Problem statement: Pick each line containing "else" out of the records.

Supplied material Block Start

(** [std::set::erase]. *)
Definition set_erase (x : Z) (s : list Z) : list Z := filter (λ y, y ≠ x) s.

Definition with_allowed_seeks (f : FileMetaData) (refs' seeks : Z) : FileMetaData :=
  mkFile refs' seeks (memtable_ids f) (number f) (file_size f) (converted_file_size f)
    (flush_timestamp f) (level f) (smallest f) (largest f) (compaction_status f)
    (block_replica_handles f) (parity_block_handle f).

(** The file record [Apply] allocates for a new file. *)
Definition new_file (f : FileMetaData) : FileMetaData :=
  let seeks := to_int (file_size f / 16384) in
  with_allowed_seeks f 1 (if decide (seeks < 100) then 100 else seeks).

Section builder.
Context (ucmp : Comparator).
Local Abbreviation icmp := (InternalKey_Compare ucmp).

Definition BySmallestKey (f1 f2 : FileMetaData) : bool :=
  let r := icmp (smallest f1) (smallest f2) in
  if decide (r ≠ 0) then bool_decide (r < 0) else bool_decide (number f1 < number f2).

(** [std::set::insert] with this order: an equivalent element stays. *)
Fixpoint FileSet_insert (f : FileMetaData) (s : list FileMetaData) : list FileMetaData :=
  match s with
  | [] => [f]
  | g :: s' =>
      if BySmallestKey f g then f :: s
      else if BySmallestKey g f then g :: FileSet_insert f s' else s
  end.

Definition Apply_deleted (b : Builder) (d : Z * Z) : Builder :=
  mkBuilder
    (alter (λ l, mkLevelState (set_insert d.2 (deleted_files l)) (added_files l))
       (Z.to_nat d.1) (levels_ b))
    (added_files_map b) (builder_update_replica_locations_ b).

Definition Apply_new_file (b : Builder) (nf : Z * FileMetaData) : Builder :=
  let f := new_file nf.2 in
  mkBuilder
    (alter (λ l, mkLevelState (set_erase (number f) (deleted_files l))
                   (FileSet_insert f (added_files l)))
       (Z.to_nat nf.1) (levels_ b))
    (<[number f := f]> (added_files_map b)) (builder_update_replica_locations_ b).

(** [Builder::Apply(edit)]. *)
Definition Builder_Apply (b : Builder) (edit : VersionEdit) : Builder :=
  let b := mkBuilder (levels_ b) (added_files_map b) (update_replica_locations_ edit) in
  let b := foldl Apply_deleted b (deleted_files_ edit) in
  foldl Apply_new_file b (new_files_ edit).

(** The part of the version [MaybeAddFile] changes: the files of the level,
    the map of files and the bytes at level 0. *)
Record SaveState := mkSave {
  sv_files : list FileMetaData;
  sv_fn_files : gmap Z FileMetaData;
  sv_l0_bytes : Z
}.

Definition incr_refs (f : FileMetaData) : FileMetaData :=
  with_allowed_seeks f (refs f + 1) (allowed_seeks f).

(** The last file added ends at or after the start of [f]. *)
Definition overlaps_last (files : list FileMetaData) (f : FileMetaData) : bool :=
  match last files with
  | Some p => negb (bool_decide (icmp (largest p) (smallest f) < 0))
  | None => false
  end.

(** [Builder::MaybeAddFile(v, level, f)]. *)
Definition MaybeAddFile (deleted : list Z) (lvl : nat) (v : SaveState) (f : FileMetaData)
    : res SaveState :=
  if decide (number f ∈ deleted) then Ret v
  else if bool_decide (lvl ≠ 0%nat) && overlaps_last (sv_files v) f then Abort
  else
    let f := incr_refs f in
    let l0 := if decide (level f = 0) then w64 (sv_l0_bytes v + file_size f) else sv_l0_bytes v in
    match sv_fn_files v !! number f with
    | Some _ => Abort
    | None => Ret (mkSave (sv_files v ++ [f]) (<[number f := f]> (sv_fn_files v)) l0)
    end.

Fixpoint MaybeAddFiles (deleted : list Z) (lvl : nat) (v : SaveState) (fs : list FileMetaData)
    : res SaveState :=
  match fs with
  | [] => Ret v
  | f :: fs => v ← MaybeAddFile deleted lvl v f; MaybeAddFiles deleted lvl v fs
  end.

(** The base files up to [std::upper_bound(base_iter, base_end, added, cmp)],
    the first that [added] comes before, and the rest. *)
Fixpoint upper_bound (added : FileMetaData) (base : list FileMetaData)
    : list FileMetaData * list FileMetaData :=
  match base with
  | [] => ([], [])
  | g :: base' =>
      if BySmallestKey added g then ([], base)
      else let '(l, r) := upper_bound added base' in (g :: l, r)
  end.

(** The merging loops of [SaveTo] for one level. *)
Fixpoint SaveTo_merge (deleted : list Z) (lvl : nat) (v : SaveState)
    (added base : list FileMetaData) : res SaveState :=
  match added with
  | [] => MaybeAddFiles deleted lvl v base
  | f :: added =>
      let '(smaller, base) := upper_bound f base in
      v ← MaybeAddFiles deleted lvl v smaller;
      match compaction_status f with
      | COMPACTING => Abort
      | _ => v ← MaybeAddFile deleted lvl v f; SaveTo_merge deleted lvl v added base
      end
  end.

(** With [update_replica_locations_]: base files, replaced by their new
    metadata where there is one. *)
Definition replace_replicas (b : Builder) (base : list FileMetaData) : list FileMetaData :=
  (λ f, default f (added_files_map b !! number f)) <$> base.

(** The check [#ifndef NDEBUG] at the end of each level. *)
Fixpoint no_overlap (files : list FileMetaData) : bool :=
  match files with
  | f :: ((g :: _) as rest) => bool_decide (icmp (largest f) (smallest g) < 0) && no_overlap rest
  | _ => true
  end.

Definition SaveTo_level (b : Builder) (lvl : nat) (l : LevelState) (base : list FileMetaData)
    (fn_files : gmap Z FileMetaData) (l0_bytes : Z) : res SaveState :=
  let v := mkSave [] fn_files l0_bytes in
  v ← (if builder_update_replica_locations_ b
       then MaybeAddFiles (deleted_files l) lvl v (replace_replicas b base)
       else SaveTo_merge (deleted_files l) lvl v (added_files l) base);
  if decide (lvl ≠ 0%nat ∧ no_overlap (sv_files v) = false) then Abort else Ret v.

(** The loop over the levels: the files of each level, the map and the bytes. *)
Fixpoint SaveTo_levels (b : Builder) (lvl : nat) (ls : list LevelState)
    (base : list (list FileMetaData)) (fn_files : gmap Z FileMetaData) (l0_bytes : Z)
    : res (list (list FileMetaData) * gmap Z FileMetaData * Z) :=
  match ls with
  | [] => Ret ([], fn_files, l0_bytes)
  | l :: ls =>
      v ← SaveTo_level b lvl l (default [] (head base)) fn_files l0_bytes;
      '(fss, fn_files, l0_bytes) ←
        SaveTo_levels b (S lvl) ls (tail base) (sv_fn_files v) (sv_l0_bytes v);
      Ret (sv_files v :: fss, fn_files, l0_bytes)
  end.

(** [Builder::SaveTo(v)] into a fresh version [v]. *)
Definition Builder_SaveTo (b : Builder) (base : Version) (version_id : Z) : res Version :=
  '(fss, fn_files, l0_bytes) ← SaveTo_levels b 0 (levels_ b) (files_ base) ∅ 0;
  Ret (mkVersion fss fn_files l0_bytes version_id).

(** The first block of [VersionSet::LogAndApply]. *)
Definition LogAndApply_version (base : Version) (edit : VersionEdit) (version_id : Z) : res Version :=
  Builder_SaveTo (Builder_Apply (Builder_init (length (files_ base))) edit) base version_id.
End builder.

(** ** The files a version is made of *)

Definition kept (deleted : list Z) (fs : list FileMetaData) : list FileMetaData :=
  incr_refs <$> filter (λ f, number f ∉ deleted) fs.

Section proofs.
Context (U : Comparator) {OU : ComparatorOrder U}.
Local Abbreviation icmp := (InternalKey_Compare U).
Local Abbreviation by_smallest := (BySmallestKey U).
Local Abbreviation before := (file_before U).

Lemma kept_app del fs gs : kept del (fs ++ gs) = kept del fs ++ kept del gs.
Proof. unfold kept. by rewrite filter_app, fmap_app. Qed.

Supplied material Block End

Response for this exercise:
  with_allowed_seeks f 1 (if decide (seeks < 100) then 100 else seeks).
  if decide (r ≠ 0) then bool_decide (r < 0) else bool_decide (number f1 < number f2).
      else if BySmallestKey g f then g :: FileSet_insert f s' else s
  else if bool_decide (lvl ≠ 0%nat) && overlaps_last (sv_files v) f then Abort
  else
    let l0 := if decide (level f = 0) then w64 (sv_l0_bytes v + file_size f) else sv_l0_bytes v in
      else let '(l, r) := upper_bound added base' in (g :: l, r)
       else SaveTo_merge (deleted_files l) lvl v (added_files l) base);
  if decide (lvl ≠ 0%nat ∧ no_overlap (sv_files v) = false) then Abort else Ret v.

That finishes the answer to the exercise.